Umm… umm. Aku sangat mengerti perasaannya karena aku juga tidak ingin makan siangku terganggu oleh hal-hal kecil seperti dikelilingi oleh seekor ngengat.
"Apa kau sudah meminta bantuan serikat tentang hal ini?"
Ia hanya memberiku gelengan kepala yang lemah. "Sejauh ini hanya dirimu seorang yang datang. Aku tahu selebaran misi itu tidak lengkap karena aku menulisnya terburu-buru, selain kondisiku yang sudah seperti ini… aku tidak tahu harus berbuat apa lagi selain berharap yang terbaik," jelasnya singkat.
"Pernah berpikir untuk melarikan diri?" tanyaku iseng.
"Apa kau menganggapku sebagai pengecut?" tanyanya balik dengan nada tinggi. "Aku adalah seorang kesatria dan sudah tugasku untuk menjalankan misi kemuliaan demi melindungi orang-orang yang membutuhkan pertolonganku. Mau dibawa ke mana harga diriku jika melarikan diri, huh?!"
Aku pun tersenyum tipis.
"Lalu bagaimana dengan penyerangan itu?"
"Sudah ganti lagi? Apa kau benar-benar siap dengan ini, bocah ingusan?"
Sialan juga pria brengsek ini, aku hanya iseng bertanya untuk memastikan apakah ia masih memiliki etika sebagai kesatria atau tidak, tetapi ia malah mengolok-olokku dengan menyebutku sebagai bocah ingusan.
Mungkin sedikit pukulan ringan bisa menjernihkan isi pikirannya.
"Cepat katakan saja sebelum urat kesabaranku putus."
Ia pun tertawa sesaat dengan wajah yang puas. "Mulai malam ini. Setiap malam mereka mengincar ayam dan juga orang-orang desa ini. Aku sudah berusaha sekuat mungkin untuk mengatasinya, tetapi lihat kondisiku saat ini...."
Tentu saja aku bisa melihatnya karena mataku masih sehat.

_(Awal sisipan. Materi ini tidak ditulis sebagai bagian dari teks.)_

(* ===== verification/SysLocks.v ===== *)
(** * No call keeps a lock or a transaction

    The system calls of [Sysfile] against [lks] of [Balance]: on every path on
    which a call returns, errors included, each inode lock it took is free again
    and each transaction it opened is closed. *)
From S2P Require Import Prelude Riscv Bio Log LogSpec Buf Proc UserMem Pipe Mem CString Kalloc Uart Printf Console Fs FsLaws Dinode Dir Itable IRefs File FileInv Sysfile SysSpec SysFiles SysCalls Balance.

Section syslocks.
Context {S : Type} `{TxDepth S} {M : Type} `{UserMem M} `{UserStr M}.
Context (V kend de : Z) (me : nat).
#[local] Instance lk_inodes : InodeOps (fss S M) := the_inodes de.
Abbreviation st := (sysst S M).
Abbreviation ff := (fst_ (fss S M)).
Abbreviation SYM := (@SY S M).

Definition slks (L : list bool) (d : Z) (s : st) : Prop := lks L d (inodes (sfile s)).
Class Released {A} (m : SYM A) : Prop := released L d s : slks L d s → spart m s (λ _ s', slks L d s').

Lemma released_call {A} (m : SYM A) L d s (Q : A → st → Prop) :
  Released m → slks L d s → (∀ a s', slks L d s' → Q a s') → spart m s Q.
Proof. intros Hm Hs HQ. eapply spart_mono; [by apply Hm|]. auto. Qed.

(** A computation of the file system, of the file layer. *)
Lemma lk_infs {A} (m : @FS S M A) s (Q : A → st → Prop) :
  fpart m (inodes (sfile s)) (λ a x, Q a (set_fs x s)) → spart (infs m) s Q.
Proof. unfold fpart, spart, infs. by destruct (m _) as [[]| |]. Qed.

#[export] Instance rd_infs {A} (m : @FS S M A) : Balanced m → Released (infs m).
Proof. intros Hm L d s Hs. apply lk_infs. by apply Hm. Qed.
#[export] Instance rd_ret {A} (a : A) : Released (mret a).
Proof. intros L d s Hs. done. Qed.
#[export] Instance rd_bind {A B} (m : SYM A) (f : A → SYM B) : Released m → (∀ a, Released (f a)) → Released (m ≫= f).
Proof. intros Hm Hf L d s Hs. apply spart_bind. eapply released_call; [done|exact Hs|]. intros. by apply Hf. Qed.
#[export] Instance rd_gets {A} (g : st → A) : Released (gets g).
Proof. intros L d s Hs. done. Qed.
#[export] Instance rd_umem m : Released (mods (set_umem m)).
Proof. intros L d s Hs. done. Qed.
#[export] Instance rd_clear fd : Released (clear_fd fd).
Proof. intros L d s Hs. done. Qed.
#[export] Instance rd_fds o : Released (mods (set_ofile o)).
Proof. intros L d s Hs. done. Qed.
#[export] Instance rd_cwd i : Released (mods (set_pcwd i)).
Proof. intros L d s Hs. done. Qed.
#[export] Instance rd_argraw n : Released (argraw n).
Proof. intros L d s Hs. by apply sys_argraw. Qed.
#[export] Instance rd_argint n : Released (argint n).
Proof. intros L d s Hs. by apply sys_argint. Qed.
#[export] Instance rd_argaddr n : Released (argaddr n).
Proof. intros L d s Hs. by apply sys_argraw. Qed.
#[export] Instance rd_argstr n max : Released (argstr n max).
Proof. intros L d s Hs. by apply sys_argstr. Qed.
#[export] Instance rd_argfd n : Released (argfd n).
Proof. intros L d s Hs. by apply sys_argfd. Qed.
#[export] Instance rd_if {A} (b : bool) (m n : SYM A) : Released m → Released n → Released (if b then m else n).
Proof. by destruct b. Qed.

Lemma rd_infile {A} (m : ff → res (A * ff)) :
  (∀ L d x a y, lks L d (inodes x) → m x = Ok (a, y) → lks L d (inodes y)) → Released (infile m).
Proof. intros Hm L d s Hs. apply sys_infile. intros a y Hy. eapply (Hm L d); [exact Hs|exact Hy]. Qed.
Lemma rd_infile_ (m : ff → res ff) :
  (∀ L d x y, lks L d (inodes x) → m x = Ok y → lks L d (inodes y)) → Released (infile_ m).
Proof. intros Hm L d s Hs. apply sys_infile_. intros y Hy. eapply (Hm L d); [exact Hs|exact Hy]. Qed.

(** A step of file.c into the file system. *)
Lemma lift_ok {A} (m : @FS S M A) x y (Q : fss S M → Prop) :
  run_ m x = Ok y → fpart m x (λ _ y, Q y) → Q y.
Proof. unfold run_, fpart. intros Hm. by destruct (m x) as [[a z]| |]; simpl in *; simplify_eq. Qed.

Lemma run_begin L d x y : lks L d x → op_begin x = Ok y → lks L (d + 1) y.
Proof. intros Hx Hr. pattern y; eapply (lift_ok Fs.begin_op); [exact Hr|]. eapply lk_begin; [exact Hx|auto]. Qed.
Lemma run_end L d x y : lks L (d + 1) x → op_end x = Ok y → lks L d y.
Proof.
  intros Hx Hr. pattern y; eapply (lift_ok Fs.end_op); [exact Hr|]. eapply lk_end; [exact Hx|].
  intros s. by rewrite Z.add_simpl_r.
Qed.
Lemma run_iput L d i x y : lks L d x → File.iput i x = Ok y → lks L d y.
Proof. intros Hx Hr. pattern y; eapply (lift_ok (Fs.iput i)); [exact Hr|]. by apply bal_iput. Qed.
Lemma run_ilock L d i x y : lks L d x → File.ilock i x = Ok y → L !! i = Some false ∧ lks (<[i := true]> L) d y.
Proof. intros Hx Hr. pattern y; eapply (lift_ok (Fs.ilock (Some i))); [exact Hr|]. eapply lk_ilock; [exact Hx|auto]. Qed.
Lemma run_iunlock L d i x y :
  L !! i = Some false → lks (<[i := true]> L) d x → File.iunlock i x = Ok y → lks L d y.
Proof.
  intros Hi Hx Hr. pattern y; eapply (lift_ok (Fs.iunlock (Some i))); [exact Hr|]. eapply lk_iunlock; [exact Hx|].
  intros s _. by rewrite lk_back.
Qed.
Lemma run_rw {A} (m : @FS S M A) L d x a y : Balanced m → lks L d x → m x = Ok (a, y) → lks L d y.
Proof. intros Hm Hx Hr. exact (fpart_ok _ _ _ _ _ (Hm _ _ _ Hx) Hr). Qed.

(** ** The file table *)
Lemma lk_close_end L d o g x y : lks L d (inodes x) → fileclose_end V kend o g x = Ok y → lks L d (inodes y).
Proof.
  intros Hx. unfold fileclose_end. destruct (f_type g).
  - by intros [= <-].
  - intros Hc. by apply pipeclose_same in Hc as [_ ->].
  - intros Hc. res_inv. simpl. eauto using run_begin, run_iput, run_end.
  - intros Hc. res_inv. simpl. eauto using run_begin, run_iput, run_end.
Qed.
Lemma lk_fileclose L d o f x y : lks L d (inodes x) → fileclose V kend o f x = Ok y → lks L d (inodes y).
Proof.
  intros Hx Hc. unfold fileclose, fileclose_begin in Hc. apply res_bind_ok in Hc as ([o' x1] & Hb & Hc).
  apply res_bind_ok in Hb as (g & _ & Hb). destruct (f_ref g <? 1); [done|].
  destruct (0 <? f_ref _); simplify_eq; [done|]. by eapply lk_close_end; [|exact Hc].
Qed.
#[export] Instance rd_fileclose o f : Released (infile_ (fileclose V kend o f)).
Proof. apply rd_infile_. intros L d x y. apply lk_fileclose. Qed.
#[export] Instance rd_filedup f : Released (infile (filedup f)).
Proof.
  apply rd_infile. intros L d x a y Hx. unfold filedup. intros Hc. res_inv.
  destruct (_ <? 1); [done|]. by simplify_eq.
Qed.
#[export] Instance rd_filealloc : Released (infile (λ x, Ok (filealloc x))).
Proof.
  apply rd_infile. intros L d x a y Hx [= Hc]. unfold filealloc in Hc.
  destruct (free_slot _ _); by simplify_eq.
Qed.
#[export] Instance rd_fileread f a n : Released (infile (fileread f a n)).
Proof.
  apply rd_infile. intros L d x r y Hx Hc. unfold fileread in Hc. apply res_bind_ok in Hc as (g & _ & Hc).
  destruct (f_readable g =? 0); [by simplify_eq|].
  destruct (f_type g); [done|by simplify_eq| |by destruct (_ || _); simplify_eq].
  apply res_bind_ok in Hc as (x1 & H1' & Hc). apply res_bind_ok in Hc as ([v x2] & H2' & Hc).
  apply res_bind_ok in Hc as (x3 & H3' & [= <- <-]). simpl.
  destruct (run_ilock _ _ _ _ _ Hx H1') as [Hi Hx1]. eapply run_iunlock; [exact Hi| |exact H3'].
  by eapply (run_rw (Fs.readi (f_ip g) 1 a (f_off g) n)); [apply _|exact Hx1|].
Qed.

Lemma lk_write_loop fu ip a n : ∀ i off L d x r y, lks L d x →
  filewrite_loop fu ip a n i off x = Ok (r, y) → lks L d y.
Proof.
  induction fu as [|fu IH]; intros i off L d x r y Hx; cbn [filewrite_loop];
    destruct (i <? n); try done; try by intros [= <- <-].
  cbv zeta. intros Hc. apply res_bind_ok in Hc as (x1 & H1' & Hc). apply res_bind_ok in Hc as (x2 & H2' & Hc).
  apply res_bind_ok in Hc as ([v x3] & H3' & Hc). apply res_bind_ok in Hc as (x4 & H4' & Hc).
  apply res_bind_ok in Hc as (x5 & H5' & Hc).
  destruct (run_ilock _ _ _ _ _ (run_begin _ _ _ _ Hx H1') H2') as [Hi Hx2].
  assert (lks L d x5) as Hx5.
  { eapply run_end; [|exact H5']. eapply run_iunlock; [exact Hi| |exact H4'].
    eapply (run_rw (Fs.writei ip 1 _ _ _)); [apply _|exact Hx2|exact H3']. }
  destruct (negb _); [by simplify_eq|]. by eapply IH; [exact Hx5|].
Qed.
#[export] Instance rd_filewrite f a n : Released (infile (filewrite f a n)).
Proof.
  apply rd_infile. intros L d x r y Hx Hc. unfold filewrite in Hc. apply res_bind_ok in Hc as (g & _ & Hc).
  destruct (f_writable g =? 0); [by simplify_eq|].
  destruct (f_type g); [done|by simplify_eq| |by destruct (_ || _); simplify_eq].
  apply res_bind_ok in Hc as ([[k off] x1] & H1' & [= <- <-]). simpl. by eapply lk_write_loop.
Qed.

"Kalau begitu aku akan pergi berjaga. Minumlah obat ini," ucapku lalu melempar ramuan penyembuh ke arahnya. "Anggaplah bayaran informasi tadi, tua bangka"
"Ahahahaha! Bocah ingusan, ternyata kau masih tahu terima kasih juga."
Setelah itu aku pergi keluar untuk melakukan persiapan dan jika ia masih menyebutku bocah ingusan, akan kuberikan terapi syok "terbaik" yang pernah aku pelajari.